1998, France
The view from inside a car at dusk: the sun setting; darkness enveloping the forest; the forest enveloping the car.
Moody nature scenery transitions to the interior of a theatre as children scream, terrified and invigorated by something unfolding before them, and again cuts abruptly to a woman being strangled, as Suicide‘s Alan Vega provides a sparse score that builds and threatens.
This is our introduction to the strange personal space of Sombre, Philippe Grandieux’s French serial killer film that owes as much of a debt to Chris Petit’s Radio On as to Gerald Karg’s Angst or Lodge Kerrigan’s Clean, Shaven.
With a grainy, schizophrenic aesthetic, the camera jumps and shakes as serial killer Jean (Marc Barbé) traverses the countryside, roughly following the route of the Tour de France, stopping occasionally to pick up hookers or other amorous women so that he can rape and kill them.
Characteristic of all the relationships that will be depicted here, we are never given any conventional emotional cues and often wonder whether a rape or murder is even occurring.
When, by chance, Jean picks up a stranded woman named Claire (otherworldly ’90s indie staple Elina Löwensohn) in the middle of a rainstorm, she proves to be more trouble than Jean bargained for – not because she resists him, but because she doesn’t.
Her willing collapse into the arms of death completely freaks him out, and it is he who tries to run away.
As he is drawn into her life, he discovers from her promiscuous sister that Claire is a virgin, and his murderous compulsions are confused by this dichotomous choice of victims.
But when he traps them both in a hotel room, fondling them each in turn, it is Claire he chooses to take out into the night, leaving her sister tied up on the bed.

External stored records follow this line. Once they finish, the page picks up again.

(** what is left to read on a descriptor *)
Definition input (fs : fdtable) (fd : Z) : bytes := match fs !! fd with Some d => stream (d_in d) | None => [] end.

Definition with_in (d : desc) (evs : list rd) : desc := Desc evs (d_wr d) (d_out d).

Lemma with_in_same d : with_in d (d_in d) = d.
Proof. by destruct d. Qed.

(** ** [readn] *)

(** one round on a descriptor that is there *)
Lemma readn_round k st fs fd d len cnt got s evs :
  fs !! fd = Some d -> d_in d = RData s :: evs -> s <> [] -> zlen s <= cnt ->
  readn_loop (S k) st fs fd len cnt got = readn_loop k st (<[fd := with_in d evs]> fs) fd len (cnt - zlen s) (got ++ s).
Proof.
  intros Hd Hin Hs Hc. assert (0 < zlen s) by (destruct s; [done|rewrite zlen_cons; pose proof (zlen_nonneg s); lia]).
  cbn [readn_loop]. rewrite (proj2 (Z.ltb_lt _ _)) by lia. unfold os_read. rewrite Hd, Hin, (proj2 (Z.leb_le _ _)) by lia.
  cbn [after_call Z.eqb]. rewrite (proj2 (Z.ltb_ge _ _)), (proj2 (Z.eqb_neq _ _)) by lia. done.
Qed.

(** one round that is interrupted *)
Lemma readn_again k st fs fd d len cnt got evs :
  fs !! fd = Some d -> d_in d = RIntr :: evs -> 0 < cnt ->
  readn_loop (S k) st fs fd len cnt got = readn_loop k (after_call EINTR st) (<[fd := with_in d evs]> fs) fd len cnt got.
Proof.
  intros Hd Hin Hc. cbn [readn_loop]. rewrite (proj2 (Z.ltb_lt 0 cnt)) by done. unfold os_read. rewrite Hd, Hin. done.
Qed.

(** the pieces that come before the end *)
Lemma readn_pieces k st fs fd d len cnt got evs rest :
  fs !! fd = Some d -> d_in d = evs ++ rest -> Forall arrives evs -> zlen (stream evs) <= cnt ->
  readn_loop (length evs + k) st fs fd len cnt got
  = readn_loop k st (<[fd := with_in d rest]> fs) fd len (cnt - zlen (stream evs)) (got ++ stream evs).
Proof.
  intros Hd Hin Ha. revert fs d cnt got Hd Hin. induction Ha as [|e evs He _ IH]; intros fs d cnt got Hd Hin Hc.
  - cbn in Hin |- *. rewrite <- Hin, with_in_same, insert_id by done. rewrite app_nil_r. change (zlen []) with 0. by rewrite Z.sub_0_r.
  - destruct e as [s| | |]; try done. cbn [stream] in Hc |- *. rewrite zlen_app in Hc |- *. pose proof (zlen_nonneg (stream evs)).
    cbn [length Nat.add app]. rewrite (readn_round _ _ _ _ d _ _ _ s (evs ++ rest)) by (done || lia).
    rewrite (IH _ (with_in d (evs ++ rest))); [|apply lookup_insert_eq|done|lia].
    rewrite insert_insert_eq, <- app_assoc. cbn [with_in d_wr d_out]. f_equal. lia.
Qed.

(** enough bytes arrive: what is left to decide is [errno] *)
Lemma readn_enough st fs fd d len cnt got a rest k :
  fs !! fd = Some d -> Forall arrives (d_in d) -> stream (d_in d) = a ++ rest -> zlen a = cnt -> (S (length (d_in d)) < k)%nat ->
  exists evs, readn_loop k st fs fd len cnt got = (_ ← assert_ (errno st =? 0); Ok (i32 len, got ++ a, st, <[fd := with_in d evs]> fs)) /\
    Forall arrives evs /\ stream evs = rest.
Proof.
  remember (d_in d) as evs eqn:Hin. intros Hd Ha. revert fs d cnt got a k Hd Hin.
  induction Ha as [|e evs He Ha IH]; intros fs d cnt got a k Hd Hin Hs Hz Hk.
  - symmetry in Hs. apply app_nil in Hs as [-> ->]. subst cnt. destruct k as [|k]; [lia|]. exists []. cbn.
    split_and!; [|constructor|done]. rewrite app_nil_r, Hin, with_in_same, insert_id by done. done.
  - destruct e as [s| | |]; try done. cbn [stream] in Hs. cbn [length] in Hk. destruct (Z.le_gt_cases cnt 0) as [Hc|Hc].
    { assert (a = []) as -> by (destruct a; [done|rewrite zlen_cons in Hz; pose proof (zlen_nonneg a); lia]).
      exists (RData s :: evs). change (zlen []) with 0 in Hz. subst cnt. destruct k as [|k]; [lia|]. split_and!; [|by constructor|done]. cbn.
      rewrite app_nil_r, Hin, with_in_same, insert_id by done. done. }
    destruct (Z.le_gt_cases (zlen s) cnt) as [Hle|Hgt].
    + assert (exists a', a = s ++ a' /\ stream evs = a' ++ rest) as (a' & -> & Hs').
      { apply app_eq_inv in Hs as [(t & -> & Hs)|(t & -> & Hs)]; [|by exists t]. rewrite !zlen_app in *. pose proof (zlen_nonneg t).
        assert (t = []) as -> by (destruct t; [done|rewrite zlen_cons in *; pose proof (zlen_nonneg t); lia]). exists []. by rewrite !app_nil_r. }
      rewrite zlen_app in Hz. destruct k as [|k]; [lia|]. rewrite (readn_round _ _ _ _ d _ _ _ s evs) by (done || lia).
      destruct (IH (<[fd := with_in d evs]> fs) (with_in d evs) (cnt - zlen s) (got ++ s) a' k) as (evs' & E & He1 & He2);
        [apply lookup_insert_eq|done|done|lia|lia|]. exists evs'. rewrite E, insert_insert_eq, <- app_assoc. done.
    + assert (exists t, s = a ++ t /\ t <> [] /\ t ++ stream evs = rest) as (t & -> & Ht & Hs').
      { apply app_eq_inv in Hs as [(t & -> & Hs)|(t & -> & Hs)]; [exists t; split_and!; [done| |done]|rewrite zlen_app in *; pose proof (zlen_nonneg t); lia].
        intros ->. rewrite app_nil_r in *. lia. }
      exists (RData t :: evs). split; [|split; [by constructor|done]].
      destruct k as [|[|k]]; [lia..|]. cbn [readn_loop]. rewrite (proj2 (Z.ltb_lt _ _)) by lia. unfold os_read. rewrite Hd, <- Hin.
      rewrite (proj2 (Z.leb_gt _ _)) by lia. cbn [after_call Z.eqb]. rewrite (proj2 (Z.ltb_ge cnt 0)), (proj2 (Z.eqb_neq cnt 0)) by lia.
      rewrite Z.sub_diag. cbn [Z.ltb Z.compare]. assert (Z.to_nat cnt = length a) as -> by (unfold zlen in Hz; lia).
      by rewrite take_app_length, drop_app_length.
Qed.

(** A descriptor on which [s] arrives and nothing goes wrong, and what has been written to it. *)
Record channel (fs : fdtable) (fd : Z) (s w : bytes) : Prop := Channel {
  ch_fd : 0 <= fd;
  ch_desc : exists d, fs !! fd = Some d /\ Forall arrives (d_in d) /\ stream (d_in d) = s /\ Forall (eq WAll) (d_wr d) /\ d_out d = w
}.

Definition same_but (fd : Z) (fs fs' : fdtable) : Prop := forall x, x <> fd -> fs' !! x = fs !! x.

He takes Claire to a loud, chaotic party and watches as she gets drunk, dances, laughs, and makes out with strangers in front of him.

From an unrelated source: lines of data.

(** ** The hub's side *)

Lemma hub_send_ok cl hs cs gk st r fs s w lh lb hn hf bn bf Fh Fb c t :
  good st -> channel fs (hs_fd hs) s w ->
  rep true (nodes st) None (Some lh) (grp hn hf) Fh -> rep true (nodes st) None (Some lb) (grp bn bf) Fb -> Fh ## Fb ->
  wf hf -> wf bf -> (height hf < 120)%nat -> (height bf < 120)%nat -> zlen (line hn hf) + zlen (line bn bf) <= 32000 ->
  sealed_text (p_skey (them cs)) (p_nonce (them cs)) (line hn hf) (line bn bf) c t ->
  exists st' fs', Proxy_hub_send (WD (PX cl hs (Some cs) gk) st r fs) (Some lh) (Some lb)
      = Ok (true, WD (PX cl hs (Some (St (me cs) (inc_nonce (them cs)) (shared cs))) gk) st' r fs') /\
    channel fs' (hs_fd hs) s (w ++ env_frame [] (line hn hf) c t) /\ same_but (hs_fd hs) fs fs' /\ good st' /\ keeps_but (Fh ∪ Fb) st st'.
Proof.
  intros Hg Hch Hrh Hrb Hdis Hhv Hbv Hhh Hbh Hlen Hs. apply sealed_text_opens in Hs as Ho. destruct Ho as (Hc & Ht & _).
  pose proof (zlen_nonneg (line hn hf)). pose proof (env_text_len c t) as Hl. unfold Proxy_hub_send. rewrite !assert_true, !bind_ret by done. cbn [w_st].
  rewrite (bstr_grp _ _ _ _ _ Hrh Hhv), bind_ret.
  destruct (encrypt_grp_ok (CWorld cs st r) (p_skey (them cs)) (line hn hf) lb bn bf Fb c t) as (l & s1 & F1 & Ee & Hr1 & Hg1 & Hx1); [done..|].
  rewrite (crypt_ok cl hs cs gk st r fs _ _ (St (me cs) (inc_nonce (them cs)) (shared cs)) s1 r Ee), bind_ret. cbv beta iota.
  rewrite check_w_good by done. rewrite bool_decide_eq_true_2 by done. cbn [negb w_st w_fds conn host].
  destruct (write_header_ok s1 fs (hs_fd hs) s w (line hn hf) l CRYPT_ENV_MSG _ F1 Hch Hg1 Hr1) as (rc & fs' & -> & Hrc & Hch' & Hsb);
    [decided|by apply flat_wf, env_plain|rewrite msgtext_line_len in Hl; lia|].
  rewrite bind_ret. cbv beta iota. rewrite (proj2 (Z.ltb_lt 0 rc) Hrc). rewrite check_err_true, bind_ret. cbv beta iota.
  set (c' := PX cl hs _ gk). change (put_io s1 fs' (WD c' s1 r fs)) with (WD c' s1 r fs').
  pose proof (extends_keeps _ _ _ Hx1) as K1. pose proof (rep_sub _ _ _ _ _ _ Hrh). pose proof (rep_sub _ _ _ _ _ _ Hrb). destruct Hx1 as [_ D1]. cbn [c_st] in *.
  destruct (destroyn_ok c' r fs' s1 s1 l CRYPT_ENV_MSG (flat [FBlob t; FBlob c]) F1 ∅ Hr1) as (s2 & -> & Hg2 & K2); [keeps_chain|set_solver|done|cbn; lia|].
  rewrite bind_ret. assert (K12 : keeps_but F1 st s2) by keeps_chain.
  destruct (destroyn_ok c' r fs' st s2 lh hn hf Fh F1 Hrh) as (s3 & -> & Hg3 & K3); [done|set_solver|done|done|]. rewrite bind_ret.
  assert (K13 : keeps_but (F1 ∪ Fh) st s3) by keeps_chain.
  destruct (destroyn_ok c' r fs' st s3 lb bn bf Fb (F1 ∪ Fh) Hrb) as (s4 & -> & Hg4 & K4); [done|set_solver|done|done|]. rewrite bind_ret.
  exists s4, fs'. split_and!; [done| |done|done|].
  - unfold env_frame. by rewrite app_nil_r.
  - intros x n Hx Hn. apply K4; [set_solver|]. apply K13; [|done]. apply elem_of_dom_2 in Hn. set_solver.
Qed.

The more she sheds the virginal, stoic image that attracted him, and uses him as an excuse to release her animalistic urges, the more he becomes changed and possibly stabilized – a transformation that frightens him.
Her inappropriate emotional reaction to her situation is messing with his head; does she want to die, or does she think she can quell his homicidal itch?
When he abandons her on a country road, demanding that she go back to her life, she adopts a fantasy where he plays the role of a lost love, while he continues to collect victims, burying his face in their battered crotches as though desperate to scramble back inside and escape a world where one of his victims could fall in love with him.
While the film is deliberately paced and certainly, as its title suggests, sombre, it stands next to Angst as one of the most effective depictions of a serial killer.
For fans of the macabre, the film is not especially nasty; its violence lies largely in its camerawork and editing, which are also at times prone to moments of serene stillness.
A review I read once described the film as being devoid of human emotion; on the contrary, I found it so full of emotion – often conflicting emotions – that what results is an intense catalogue of emotional responses without a definite narrative context to identify them.
For those who can tune in to its atmospheric pace, Sombre will leave a lasting and dizzy chill that only gets better with age.